Сергей Варшавчик: Я, кстати, хочу сказать, отметить в этом фильме действительно прекрасную работу Андрея Петрова.

Анна Качкаева: Да, саундтрек очень хороший.

Сергей Варшавчик: Конечно, художника-постановщика, безусловно, ассистента по реквизиту, по актерам.

Анна Качкаева: Да, ретро воссоздано, картинка очень изысканная.

Сергей Варшавчик: Но то, что правильно говорил Никита, эта вульгарность и театральщина. То есть герои все театральны, они карикатурны. И это настолько выглядит какими ретро-картинками движущимися.

Анна Качкаева: Это как Азеф рассматривает картинки непристойного содержания. Вот такое же ощущение некой картинистости.

Сергей Варшавчик: Да. То есть если сравнивать Юрия Кузина с его учителем, Владимир Хотиненко же снял «Гибель империи». Там каждая серия – это законченный фильм. Там продумано все до мелочей.

Анна Качкаева: Характеры, прежде всего.

Сергей Варшавчик: А это некая пародия на вот эту работу, как мне кажется. И на мой взгляд, тут еще одна странная особенность, про которую вы уже говорили, это то что сериал как-то стыдливо упрятан, во-первых, в дневное время. Кто смотрит в выходные днем? Обычно люди едут за город, на дачу, а некоторые, как вы, и не смотрят совсем. У меня такое ощущение, что это некий соцзаказ, который отработан, и его надо как-то пропустить, чтобы он проэфирил, и отчитаться. Иначе бы фильм, сериал о такой фигуре все-таки, я думаю, пустили в более правильное время.

Анна Качкаева: Но тем не менее, у внимательного зрителя, немногочисленного, но тем не менее, создается вполне понятное представление о персонажах той эпохи. Столыпин в фильме – абсолютно положительный реформатор, государыня императрица говорит своему слабовольному сыну: «Все фальшивые, а он – настоящий». В нем нет ни авантюрности, ни амбициозности, он респектабелен, любящий семьянин. И в общем, этот идеальный реформатор и добрый, и такой какой-то неожиданный в этом сериале царь противостоит неблагородным инородцам, неблагодарным причем, мерзавцам террористам, которые картежники и ловеласы, болтунам, пошлякам и трусам из Думы (есть там такая сцена дуэли несостоявшейся), масонам до кучи. Тема самой истории…

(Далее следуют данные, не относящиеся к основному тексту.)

Section Keeping.
Context {G : Type} `{ScreenGrid G, StateCodec, OS}.
Abbreviation W := (world G).
Abbreviation T A := (st W A).
Implicit Types w : W.

(** A property of the store and of the two connection counts. *)
Definition over (Q : StateStore → Z → Z → Prop) w : Prop :=
  Q (w_store w) (w_connections w) (w_active w).

Section Kept.
Context (Q : StateStore → Z → Z → Prop).
Context (Qsave : ∀ dir write rs ws s c a, Q s c a → Q (store_save dir write rs ws s).2 c a).
Abbreviation kept := (closed (over Q)).
#[local] Set Default Proof Using "Type*".

Lemma kept_save dir write : kept (save_ledger dir write).
Proof using Qsave.
  intros w Hw. unfold save_ledger.
  pose proof (Qsave dir write (ledger_records w) (ledger_workspaces w) _ _ _ Hw) as Hs.
  by destruct (store_save _ _ _ _ _).
Qed.
Lemma kept_events f : kept (events_do f).
Proof. intros w Hw. unfold events_do. by destruct (f _ _). Qed.
Lemma kept_hub handle f : kept (hub_do handle f).
Proof. intros w Hw. unfold hub_do. destruct (w_hubs w !! handle); [by destruct (f _ _)|done]. Qed.
Lemma kept_subscribe who o : kept (subscribe who o).
Proof. intros w Hw. unfold subscribe. by destruct (push_all _ _ _). Qed.
Lemma kept_apply id layout rev : kept (apply_layout id layout rev).
Proof. intros w Hw. unfold apply_layout. by repeat case_match. Qed.
Lemma kept_require id : kept (require_workspace id).
Proof. by intros w. Qed.
Lemma kept_expendable now : kept (all_expendable now).
Proof. by intros w. Qed.
Lemma kept_ask {A} (f : nat → A) : kept (ask f).
Proof. by intros w. Qed.

Ltac open_op :=
  first [ apply kept_save | apply kept_events | apply kept_hub | apply kept_subscribe
        | apply kept_apply | apply kept_require | apply kept_expendable | apply kept_ask
        | match goal with |- closed _ ?m => let h := app_head m in unfold h end ].
Ltac keep := keep_with ltac:(open_op).

Lemma kept_install n id session last : kept (install_attempts n id session last).
Proof. revert last. induction n as [|n IH]; intros last; simpl; keep; try apply IH. Qed.

Lemma kept_sweep_row now id changed : kept (sweep_row now id changed).
Proof. unfold sweep_row. keep. Qed.

Lemma kept_sweep_rows now ids changed : kept (sweep_rows now ids changed).
Proof.
  revert changed. induction ids as [|id ids IH]; intros changed; simpl; [keep|].
  apply closed_bind; [apply kept_sweep_row|intros a; apply IH].
Qed.

Definition counts_connections (o : op) : bool :=
  match o with
  | OpConnectionOpened | OpConnectionClosed | OpWentActive | OpActiveClosed => true
  | _ => false
  end.

Lemma kept_op o : counts_connections o = false → kept (run_op o).
Proof.
  intros Ho; destruct o; try discriminate Ho; simpl; clear Ho;
    keep_with ltac:(first [apply kept_install | apply kept_sweep_rows | open_op]).
Qed.
End Kept.

(** The store refuses to write and its file holds [file]. *)
Definition untouchable (file : ledger_file) : W → Prop :=
  over (λ s _ _, read_only s = true ∧ sto_file s = file).

Lemma untouchable_save (file : ledger_file) dir write rs ws s (c a : Z) :
  read_only s = true ∧ sto_file s = file →
  read_only (store_save dir write rs ws s).2 = true ∧ sto_file (store_save dir write rs ws s).2 = file.
Proof. intros [Hro Hf]. unfold store_save. rewrite Hro. by split. Qed.

(** A file a newer daemon wrote, or one that cannot be read or understood. *)
Definition foreign (file : ledger_file) : Prop :=
  match file with
  | Absent => False
  | Unreadable => True
  | Contents bytes => match parse_state bytes with
                      | Some f => STATE_VERSION < sf_version f
                      | None => True
                      end
  end.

Сергей Варшавчик: Идиотам жандармам. Там была замечательная сцена, когда Курлов со своим помощником, он ему что-то говорит, полковнику, и тот совершенно в худших традициях урюпинского капустника говорит: «Да что вы говорите! Да, конечно…»

Анна Качкаева: Ну, Трепов там выглядит абсолютным клоуном.

Никита Соколов: Столыпин поучает министра юстиции и прокурора Сената, как им толковать законы, потому что профессиональные юристы не знают, как толковать законы. Он вообще всеобъемлющ.

Анна Качкаева: Абсолютно всеобъемлющ. Так, может быть, такое снижение этих исторических фигур для чего-то? Или вам кажется, что просто люди не умеют обращаться с историческим материалом, и дело только в этом?

Сергей Варшавчик: Это на самом деле гротеск, потому что на фоне мелких карикатурных персонажей фигура Столыпина, напротив, только нимба у нее не хватает вокруг головы. Нам как бы говорится, что вот Россия, которую мы потеряли, как у Говорухина было. Вот какие там замечательные были люди. Мне кажется, что это некий то ли пиар, то ли пропаганда.

Анна Качкаева: То есть вам, Сергей, кажется, что это можно перебрасывать некий мостик к нынешней выстраиваемой «вертикали», «суверенной демократии».

Сергей Варшавчик: Вот эту фигуру можно повернуть как угодно.

Никита Соколов: Боюсь, что как угодно, фигура Столыпина не поворачивается. Боюсь, что она настолько выразительна и настолько рельефна, и политика его, и то, что сделал Столыпин настолько внятны и определенны, что не поддаются существенным образом фальсификации. В чем заключается главный урок - не сериальный, а реальный урок, который преподнес нам Петр Аркадьевич Столыпин? Разогнав Государственную Думу и изменив избирательный закон, Столыпин сохранил видимость народного представительства, работая с фальсифицированным народным представительством.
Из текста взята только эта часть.